That’s about all they can say.

The oldest, who has just turned 12, says way more. And waits till late at night before unleashing a torrent of existential questions.

“Why did this have to happen to us?”

“Why did Mum have to get sick?”

“When did you know Mum was going to die?”

So we talk about it all. We talk about bodies and cancer. We talk about how it’s OK to be sad, and angry. We talk about how life isn’t fair. Then I tell them how much their mum loved them, and how she’d be so proud of them. Then I wheel out any stories I can remember, until they’ve shrugged off the sadness.

​They’re boys, so sometimes words aren’t enough. Talk is cheap. Action is needed. Sometimes I let them throw eggs at a wall.

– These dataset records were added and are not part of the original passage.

#[export] Instance EventDraft_post_init : Dataclass EventDraft := fun self =>
  _require_identifier None (dr_stream_id self) "event stream ID";;
  _require_token (dr_operation_kind self) "event operation kind";;
  raise_if (negb (mem (dr_event_type self) EVENT_TYPES)) (EventModelError "event type is unsupported");;
  _require_token (dr_phase self) "event phase";;
  _require_token (dr_status self) "event status";;
  _require_safe_integer true (dr_attempt self) "event attempt";;
  progress_guards (dr_event_type self) (dr_current self) (dr_total self) (dr_unit self);;
  message_guards (dr_message self);;
  require_opt (dr_correlation_id self) (fun v => _require_identifier None v "event correlation ID");;
  require_opt (dr_causation_id self)
    (fun v => _require_identifier (Some "lifecycle-event") v "event causation ID");;
  raise_if (negb (Bool.eqb (dr_terminal self) (mem (dr_status self) TERMINAL_STATUSES)))
    (EventModelError "event terminal flag and status disagree");;
  ao ← canonical_object (dr_attributes self);
  raise_if (16 * 1024 <? str_len ao.1)
    (EventModelError "event attributes exceed the 16 KiB persistence limit").

(** ** Events

    The producer's fields of an event are those of its draft, but for the
    attributes: [lev_draft] has none. *)

Record LifecycleEvent := {
  lev_event_id : string;
  lev_stream_sequence : Z;
  lev_occurred_at : string;
  lev_draft : EventDraft;
  lev_attributes_json : string;
  lev_attributes_sha256 : string;
  lev_event_digest : string
}.

Definition lev_stream_id (e : LifecycleEvent) : string := dr_stream_id (lev_draft e).
Definition lev_operation_kind (e : LifecycleEvent) : string := dr_operation_kind (lev_draft e).
Definition lev_attempt (e : LifecycleEvent) : Z := dr_attempt (lev_draft e).
Definition lev_status (e : LifecycleEvent) : string := dr_status (lev_draft e).
Definition lev_current (e : LifecycleEvent) : option Z := dr_current (lev_draft e).
Definition lev_total (e : LifecycleEvent) : option Z := dr_total (lev_draft e).
Definition lev_unit (e : LifecycleEvent) : option string := dr_unit (lev_draft e).
Definition lev_terminal (e : LifecycleEvent) : bool := dr_terminal (lev_draft e).

(** [_digest_values], with the two members [calculate_digest] adds. *)
Definition _digest_values (event_id : string) (stream_sequence : Z) (occurred_at : string)
    (draft : EventDraft) (attributes_json attributes_sha256 : string) : json :=
  JObj [("event_id", JStr event_id); ("stream_id", JStr (dr_stream_id draft));
        ("stream_sequence", JInt stream_sequence); ("operation_kind", JStr (dr_operation_kind draft));
        ("event_type", JStr (dr_event_type draft)); ("phase", JStr (dr_phase draft));
        ("status", JStr (dr_status draft)); ("attempt", JInt (dr_attempt draft));
        ("occurred_at", JStr occurred_at); ("current", JOptInt (dr_current draft));
        ("total", JOptInt (dr_total draft)); ("unit", JOptStr (dr_unit draft));
        ("message", JStr (dr_message draft)); ("correlation_id", JOptStr (dr_correlation_id draft));
        ("causation_id", JOptStr (dr_causation_id draft)); ("attributes_json", JStr attributes_json);
        ("attributes_sha256", JStr attributes_sha256); ("terminal", JBool (dr_terminal draft));
        ("canonical_authority", JBool false); ("schema_version", JStr "lifecycle-event.v1")].

Definition calculate_digest (event_id : string) (stream_sequence : Z) (occurred_at : string)
    (draft : EventDraft) (attributes_json attributes_sha256 : string) : result string :=
  sha256 <$> canonical_json (_digest_values event_id stream_sequence occurred_at draft
                               attributes_json attributes_sha256).

(** The property [LifecycleEvent.attributes]. *)
Definition lev_attributes (self : LifecycleEvent) : result (list (string * json)) :=
  parse_canonical_object (lev_attributes_json self).

(** What [__post_init__] checks before it looks at the occurrence. *)
Definition event_source_guards (self : LifecycleEvent) : result unit :=
  _require_identifier (Some "lifecycle-event") (lev_event_id self) "event ID";;
  attributes ← lev_attributes self;
  post_init (with_attributes attributes (lev_draft self));;
  _require_safe_integer true (lev_stream_sequence self) "event stream sequence".

#[export] Instance LifecycleEvent_post_init : Dataclass LifecycleEvent := fun self =>
  event_source_guards self;;
  _timestamp (lev_occurred_at self) "event occurrence";;
  _require_digest (lev_attributes_sha256 self) "event attributes digest";;
  raise_if (negb (String.eqb (sha256 (lev_attributes_json self)) (lev_attributes_sha256 self)))
    (EventModelError "event attributes digest does not match");;
  _require_digest (lev_event_digest self) "event digest";;
  digest ← calculate_digest (lev_event_id self) (lev_stream_sequence self) (lev_occurred_at self)
             (lev_draft self) (lev_attributes_json self) (lev_attributes_sha256 self);
  raise_if (negb (String.eqb (lev_event_digest self) digest))
    (EventModelError "event digest does not match its complete content").
Lemma publish_maximum d id fresh_id now j s j' :
  publish d id fresh_id now j = Ok (s, j') -> j_maximum j' = j_maximum j.
Proof.
  intros (d' & _ & [(r & _ & _ & -> & _)|(seq & r & _ & _ & _ & _ & _ & _ & _ & _ & _ & _ & ->)])%publish_cases; [done|].
  by rewrite retain_maximum.
Qed.

Lemma reachable_ok maximum j : reachable maximum j -> journal_ok j /\ j_maximum j = maximum.
Proof.
  induction 1 as [journal_id j Ho|d id fresh_id now j s j' _ [IH Hm] Hp].
  - unfold open in Ho. ok_inv. subst. unfold _verify in E0. ok_inv. bool_simp. split.
    + eapply open_new_ok; [|exact E].
      unfold open_new in E. ok_inv. subst. done.
    + by destruct (j_maximum j =? maximum) eqn:Em; [lia|].
  - split; [by eapply publish_ok|]. by rewrite (publish_maximum _ _ _ _ _ _ _ Hp).
Qed.

(** ** Reads *)

Lemma chained_filter offset previous rows tail q :
  chained offset previous rows tail -> offset - 1 <= q ->
  List.filter (fun r => q <? row_offset r) rows = drop (Z.to_nat (q + 1 - offset)) rows.
Proof.
  revert offset previous. induction rows as [|r rows IH]; intros offset previous; [by rewrite drop_nil|].
  intros (Ho & _ & _ & Hc) Hq. cbn [List.filter]. rewrite Ho.
  destruct (q <? offset) eqn:E.
  - assert (q + 1 - offset = 0) as -> by lia. cbn [Z.to_nat drop]. f_equal.
    rewrite (List.forallb_filter_id (fun r => q <? row_offset r) rows); [done|].
    apply forallb_forall. clear IH Ho Hq. revert offset E Hc. generalize (row_chain r) as p. clear r.
    induction rows as [|r rows IH]; intros p offset E Hc x Hx; [done|].
    destruct Hc as (Ho & _ & _ & Hc). destruct Hx as [<-|Hx]; [lia|].
    apply (IH _ (offset + 1)) with (x := x) in Hc; [done|lia|done].
  - replace (Z.to_nat (q + 1 - offset)) with (S (Z.to_nat (q + 1 - (offset + 1)))) by lia.
    cbn [drop]. apply (IH _ _ Hc). lia.
Qed.

Lemma stored_ok r :
  row_ok r -> 1 <= row_offset r <= SAFE_INTEGER_MAX ->
  stored r = Ok {| st_offset := row_offset r; st_event := row_event r |}.
Proof.
  intros Hr Ho. unfold stored. rewrite (ro_decodes _ Hr). cbn [mbind result_bind].
  apply construct_valid. unfold valid, post_init, StoredEvent_post_init, Ev._require_safe_integer.
  apply raise_if_ok. cbn [st_offset]. lia.
Qed.

Lemma chained_offset offset previous rows tail i r :
  chained offset previous rows tail -> rows !! i = Some r -> row_offset r = offset + Z.of_nat i.
Proof.
  revert offset previous i. induction rows as [|x rows IH]; intros offset previous [|i]; try done.
  - intros (Ho & _) [= <-]. lia.
  - intros (_ & _ & _ & Hc) Hl. rewrite (IH _ _ i Hc Hl). lia.
Qed.

Lemma map_result_all {A B} (f : A -> result B) (g : A -> B) l :
  Forall (fun x => f x = Ok (g x)) l -> map_result f l = Ok (g <$> l).
Proof.
  intros Hl. apply map_result_ok. apply Forall2_fmap_r, Forall_Forall2_diag. done.
Qed.

Definition stored_of (r : row) : StoredEvent := {| st_offset := row_offset r; st_event := row_event r |}.

Lemma offsets_contiguous offset previous rows tail k m :
  chained offset previous rows tail -> (k <= length rows)%nat ->
  st_offset <$> (stored_of <$> take m (drop k rows)) =
  zrange (offset + Z.of_nat k) (length (take m (drop k rows))).
Proof.
  intros Hc Hk. apply list_eq. intros i. unfold zrange. rewrite !list_lookup_fmap.
  destruct (decide (i < length (take m (drop k rows)))%nat) as [Hi|Hi].
  - destruct (take m (drop k rows) !! i) as [r|] eqn:Er; [|apply lookup_ge_None in Er; lia].
    rewrite lookup_seq_lt by lia. cbn. f_equal.
    apply lookup_take_Some in Er as [Er _]. rewrite lookup_drop in Er.
    rewrite (chained_offset _ _ _ _ _ _ Hc Er). lia.
  - rewrite lookup_seq_ge by lia. rewrite lookup_ge_None_2 by lia. done.
Qed.

(** The rows a read from offset [q] selects. *)
Definition after_offset (j : journal) (q : Z) : list row := drop (Z.to_nat (q + 1 - j_oldest_offset j)) (j_rows j).

Definition within (j : journal) (q : Z) : Prop :=
  0 <= q <= j_last_offset j /\ j_oldest_offset j - 1 <= q.

Lemma batch_valid j q next sel more jid :
  journal_inv j -> next = q + Z.of_nat (length sel) ->
  sel = [] \/ (exists k m, sel = take m (drop k (j_rows j)) /\ (k <= length (j_rows j))%nat /\
    q = j_oldest_offset j + Z.of_nat k - 1) ->
  valid {| bat_cursor := {| cur_journal_id := jid; cur_offset := next |};
           bat_events := stored_of <$> sel; bat_oldest := zero_none (j_oldest_offset j);
           bat_newest := zero_none (j_last_offset j); bat_has_more := more |}.
Proof.
  intros Hj Hnext Hsel. pose proof Hj as [_ _ Hb Hem Hc _ _ _ _ _ _].
  unfold valid, post_init, EventBatch_post_init.
  cbn [bat_cursor bat_events bat_oldest bat_newest cur_offset].
  assert (j_oldest_offset j = 0 /\ j_last_offset j = 0 \/
    1 <= j_oldest_offset j <= j_last_offset j /\ j_last_offset j <= SAFE_INTEGER_MAX) as Hcase.
  { destruct (decide (j_rows j = [])) as [E|E]; [left|right].
    - by destruct (Hem E) as (-> & -> & _).
    - destruct (Hb E) as (? & ? & ?).
      assert (length (j_rows j) <> 0)%nat by (by intros Hz%nil_length_inv). lia. }
  unfold zero_none. apply bind_unit_intro; [|apply bind_unit_intro].
  - apply raise_if_ok. destruct Hcase as [[-> ->]|[? ?]]; [done|].
    assert ((j_oldest_offset j =? 0) = false) as -> by lia.
    assert ((j_last_offset j =? 0) = false) as -> by lia. done.
  - destruct Hcase as [[-> ->]|[? ?]]; [done|].
    assert ((j_oldest_offset j =? 0) = false) as -> by lia.
    assert ((j_last_offset j =? 0) = false) as -> by lia. unfold Ev._require_safe_integer.
    ok_intro; cbn -[SAFE_INTEGER_MAX Z.leb Z.ltb]; lia.
  - destruct Hsel as [->|(k & m & -> & Hk & ->)]; [done|].
    pose proof (offsets_contiguous _ _ _ _ k m Hc Hk) as Ho.
    set (l := take m (drop k (j_rows j))) in *.
    destruct (st_offset <$> (stored_of <$> l)) as [|first rest] eqn:El; [done|].
    assert (length l = length (first :: rest)) as Hlen.
    { apply (f_equal length) in El. by rewrite !length_fmap in El. }
    rewrite Hlen in Ho, Hnext. apply bind_unit_intro; apply raise_if_ok.
    + apply negb_false_iff, bool_decide_eq_true. rewrite Ho at 1. f_equal.
      apply (f_equal (fun l => l !! 0%nat)) in Ho. cbn in Ho. injection Ho as ->. lia.
    + apply negb_false_iff, Z.eqb_eq. rewrite Ho, Hnext. unfold zrange. cbn [length].
      rewrite seq_S, fmap_app. cbn [fmap list_fmap]. rewrite List.last_last. lia.
Qed.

Put all your sadness and anger into the egg and let it fly, I say. Splat! And then peals of laughter. Who gives a shit about egg all over the wall on the side of the house!

There’s another ritual. They write the worst things they can think of on paper and then we bring the paper into the garden at night and burn it all in a metal bowl. They love this. They whoop around the flames like little heathens. We haven’t done this one in a while. Partly because it’s too cold in winter and partly because instead of writing ‘cancer’ on their pieces of paper, they were writing ‘school’ and ‘homework’.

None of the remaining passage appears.